Granada (Nicaragua), 1925
By Flávio Aguiar
Ordained as a priest in 1965, Ernesto Cardenal Martínez developed his religious career alongside his literary and political endeavors, which gave his poetic production a blend of prophetic tone, biblical forms full of lyricism, and commitment to the Sandinista Revolution.
In 1952, he founded the publishing house El Hilo Azul and also opened a bookstore, which boosted national poetry. Alongside the avant-garde writer José Coronel Urtecho, he translated several American poems. In 1954, he participated in the armed movement against the Nicaraguan dictatorship known as the April Rebellion. In 1956, he wrote the extensive political poem Hora Cero.

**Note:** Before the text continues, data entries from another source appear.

(* ===== verification/Prelude.v ===== *)
(** * NetCCL: in-network collective communication, the host side

    NetCCL runs all-reduce, reduce and broadcast with the help of a switch.  A
    client process puts operations ([op_t]) into a queue in shared memory.  The
    process modelled here takes them out, splits each over its worker threads,
    and every worker streams its part to the switch and back with DPDK: packet
    number [psn] of a part is added up in one cell of the switch (an
    "aggregator") over all hosts of the group and the sum is sent back to all
    of them; that answer is also the acknowledgement of the packet.

    ** The parts of the program and the files that model them

    - [main.cpp], [net_utils.hpp] (host discovery): the program finds its NIC and
      CPUs ([Host.v]), reading the files and device tables of the host with [fscanf]
      ([Scan.v], [HostFiles.v]), brings the port up, installs one flow rule per worker
      and launches the threads ([Main.v]).
    - [common.hpp] [queue_pair_t]: a request and a completion queue between two
      threads ([QueuePair.v]); [op_t], [group_t], [need_tx], [need_rx] and the
      packet layout of [header.hpp] ([Types.v]).
    - [load_balancer.cpp]: the thread between client and workers
      ([LoadBalancer.v]); the client, the load balancer and all workers as one
      system of interleaved steps ([Pipeline.v]).
    - [worker.cpp]: the worker thread ([Worker.v]), its congestion control
      ([Congestion.v]), its byte-swapping copies and those of [net_utils.hpp]
      ([Endian.v]), its loopback network ([LocalNet.v]), its clock and the whole of
      [worker_loop] ([WorkerLoop.v]).
    - One host at work: the client, the load balancer and the workers over the
      memory they share, interleaved ([Node.v]).
    - [process_buffer.hpp]: the software queue in front of the NIC
      ([ProcessBuffer.v]); [process_buffer_copy.hpp], an older version that is not
      compiled in ([ProcessBufferCopy.v]); the queue as the network of a worker
      ([BufferedNet.v]).
    - [switch/*.p4]: the pipeline of the switch on headers ([Switch.v]) and on the
      bytes of a frame, with its parsers, its deparsers and its checksum
      ([Frames.v]), its random drops ([RandomDrop.v]); [switch/bfrt_init.py], the
      static set-up ([SwitchInit.v]).
    - [switch/bfrt_grpc.py]: the service that creates and destroys groups: its memory
      of aggregators ([Allocator.v]), its handlers ([ControlPlane.v]).
    - All of it at once: the workers of a group, each on its own memory, a network
      that loses, duplicates and reorders packets both ways, and the switch
      ([Cluster.v]).

    Every function of the source is a definition of the same name.  Code that
    changes state is a step of the state-and-fault monad [M] of this file: it
    ends in a value and a new state or in the fault the C++ code would run into
    (a false [assert], an access out of bounds, a null dereference, a division
    by zero).  A handler of the Python service is a function of the monad [py] of
    [ControlPlane.v] instead, since a Python exception keeps what the handler has
    changed so far.  Machine integers are [Z]; every operation that can wrap is
    wrapped explicitly ([wrap]).  Buffers are lists of bytes; the shared
    memory of the operations is a map from buffers to bytes ([mem] of
    [Worker.worker]).  A long C++ function is cut into named pieces where a loop
    or a block has its own meaning ([shift_ack_loop], [cut_packet], ...).

    ** Parameters

    - The header of the worker's own directory, which defines the constants of the worker
      ([MAX_WIN_LEN], [CC_*], ...) and the window type, is not in the repository:
      [Config] and [ConfigOk] ([Config.v]), [Main.NetConfig].
    - [boost::lockfree::spsc_queue]: class [QueuePair.Spsc], laws [SpscLaws].
    - DPDK: [ProcessBuffer.Nic] (bursts), [Main.Dpdk] (set-up, flow rules),
      [Worker.Transport] (what a worker sees of either network); each with the
      documented behaviour the code relies on as a class of laws.
    - The runtime of the switch ([bfrt]): [ControlPlane.Bfrt], laws [BfrtLaws]
      (a call that is [allowed] succeeds and has its [effect]); [SwitchInit.BfrtInit]
      for the calls of the set-up.
    - The operating system (contents of files, answers of [ioctl], the clock):
      arguments of the definitions of [Host.v], [HostFiles.v], [WorkerLoop.v],
      [Main.HostInfo].
    Every class of laws has an instance ([Examples.v], [MainDemo.v], [Demo.v],
    [BufferedDemo.v], [GroupDemo.v], [SwitchDemo.v], [LocalNet.v]), on which the theorems are applied to concrete inputs.

    ** What the theorems show

    - The worker.  [Window.v] relates the ring of the window to the list of the
      packets in flight; [WorkerInv.v] states the invariant of a worker (the
      packets in flight are cut from the sub-operations in the order they were
      handed over, their buffers lie in the memory, the sequence numbers at
      both ends are right, at most a window is in flight).  [Receive.v],
      [Packet.v] and [Send.v] give every function of [worker.cpp] its complete
      effect: which packet an acknowledgement belongs to, what is stored, which
      packets are retransmitted, which operations are answered, how a
      sub-operation is cut and filled into packets, how far the window opens,
      what a timeout does.  [WorkerSafety.v] puts them together: whatever
      packets arrive, a worker never faults and answers the sub-operations in
      order, each once.
    - The queues.  Requester and responder of a queue pair never see a full
      queue; the split of the load balancer is a partition, of the data and
      of the aggregators; the whole pipeline never fails an assertion and is a
      FIFO for the client.
    - The host.  [Node.v] puts the load balancer, the queues and the workers
      together: they work on one memory, take parts of one another's
      operations, and in every interleaving no thread faults and the client
      gets its answers in the order of its operations, each after every
      worker has answered its part.  The client keeps to [Node.op_fits]: one
      group, which has an aggregator for every worker, buffers in the memory,
      reductions of whole integers.
    - The packet buffer.  Packets are neither lost nor reordered and [flush]
      terminates.  [BufferedNet.v] shows that it satisfies the laws the worker
      asks of its network, so all theorems about a worker hold over it.
    - Byte order.  The byte-swapping copies are what they should be, and inverses.
    - Congestion control.  When and by how much each call changes the window; a
      decrease is followed by fast recovery, and there is at most one in a
      reaction time; the window has a floor.
    - The clock.  [worker_loop] with its cached time stamps and its reports is the
      sequence of the bodies the other theorems are about, at times that do
      not decrease.
    - Set-up.  The CPUs are those [/proc/cpuinfo] names, whatever else it holds;
      every worker gets its own queue and pool and the NIC steers its packets
      to it.  The switch forwards to every server and its service comes up.
    - The switch.  [Aggregation.v] says what one packet does to the aggregators
      of its group.  [Protocol.v] runs the hosts of a group, a network that
      loses, duplicates and reorders both ways, and the switch, whose tables
      change but for the entries of the group, as one step relation; by its
      invariant a result is the sum of every host's packet, each counted once,
      and no host gets ahead of another.  What it asks of the network is that
      nothing reaches the switch a whole window late ([Protocol.fresh]), and of
      the hosts that the sums fit and the numbers do not wrap ([group_ok]).  [RandomDrop.v] shows that the
      packets it drops at random are as many as it is told.  [Progress.v] shows that the
      slowest host can always advance.  [Wire.v] goes down to bytes: the switch
      reads what a worker has written into a packet, a reduction adds up the
      integers in the buffers, a broadcast copies the buffer.
    - Frames.  [FrameParsing.v] and [FrameTheorems.v] take the switch from bytes to
      bytes: between the passes the headers survive, a worker finds the answer
      in its packet buffer as [Cluster.carries] says, the switch parses the
      frame of a worker's structure as [Switch.parse] says, the IP checksum is
      right, and frames that are no collective packets pass unchanged.
    - The cluster.  [Cluster.v] takes the hosts of the protocol away: its steps are
      the pieces of a round of [worker_loop], and it is shown to refine
      [Protocol.v].  By [ClusterTheorems.v] the packets of a worker hold its
      memory, and what a worker stores for an answer are the sums over the
      memories of all workers.
    - The collective operation.  [Slices.v] numbers the packets of a sequence of
      operations by the operation and the piece they come from.  [Delivery.v]
      follows the memory of every host: the bytes of a packet are the client's
      until the packet is acknowledged and the result of the switch from then
      on.  [AllReduce.v] concludes that when a worker has answered its part of an
      all-reduce, the buffer of the part holds the sums of what the buffers of
      all hosts held in the beginning.  The clients have to post all-reduces of the
      same sizes in the same order, in buffers that do not overlap
      ([plan_ok], [same_plan]); reductions to one host and broadcasts are
      covered packet by packet ([ClusterTheorems.memory_holds_sums], [Wire.v]).
      The buffers must not be such that a sum overflows, since the switch
      saturates ([ok_fits]).
    - The control plane.  [Groups.v] states the invariant of the service (memory,
      numbers, nodes and ports are partitioned among the groups, the tables of
      the switch are those of the groups), [GroupService.v] and [ControlService.v]
      show that every request keeps it, [GroupTheorems.v] what each request
      promises, [GroupSetup.v] that a group it has created is one [Protocol.v]
      is about, and stays one while other requests are served.  The requests are
      those with at most 32 members, the bits of a bitmap; the service does not
      refuse longer ones ([GroupTheorems.create_group_leaks]).
    - Faults of the code ([Hazards.v], [ProcessBufferCopy.v], [Host.v], [Main.v],
      [Allocator.free_seg_keeps_right], [GroupTheorems.create_group_leaks]): states
      in which it does not do what it means to.
    The files [*Demo.v] and [Examples.v] apply the theorems to concrete inputs.

    ** Fuel

    The loops of a worker over its window take [MAX_WIN_LEN] as fuel
    ([Worker.fuel]): a loop visits every slot at most once, and the theorems
    about the functions that contain them show that they end without
    [NoFuel].  The receive loop takes the number of packets the transport has
    pending as fuel ([WorkerSafety.rx_loop_fuel]); [flush] takes the number of
    refusals of the device.  The loops over [fscanf] take the length of the text,
    of which every turn reads a character at least ([HostFiles.socket_list_ends]).
    [worker_loop] takes the number of rounds before [daemon_quit] is seen, and its
    theorem holds for every number.

    ** Not modelled

    The text of the lines [worker_loop] logs; what lies behind the calls of the
    operating system, of DPDK and of the runtime of the switch; how a worker
    comes by the Ethernet addresses in its packets; the random generator and
    the queue thresholds of the switch, which are decisions handed to egress;
    the gRPC server around the service; the test programs. *)

From stdpp Require Export base numbers gmap option.
From stdpp Require Export list.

Pablo Neruda published some of his epigrams, then anonymous, in La Gaceta of Chile, addressing the situation in his country. In the 1970s and 1980s, he was one of the ideologists of Liberation Theology, alongside singer Carlos Mejía Godoy, one of the main inspirers of Christian anti-Somoza Sandinismo. He lived in exile until the fall of dictator Anastasio Somoza Debayle in 1979. When the revolutionaries came to power, he was appointed Minister of Education, a position he held until 1987. His works include Salmos (1964), Oráculo sobre Managua (1973), Cántico cósmico (1989), and Vida perdida (1998).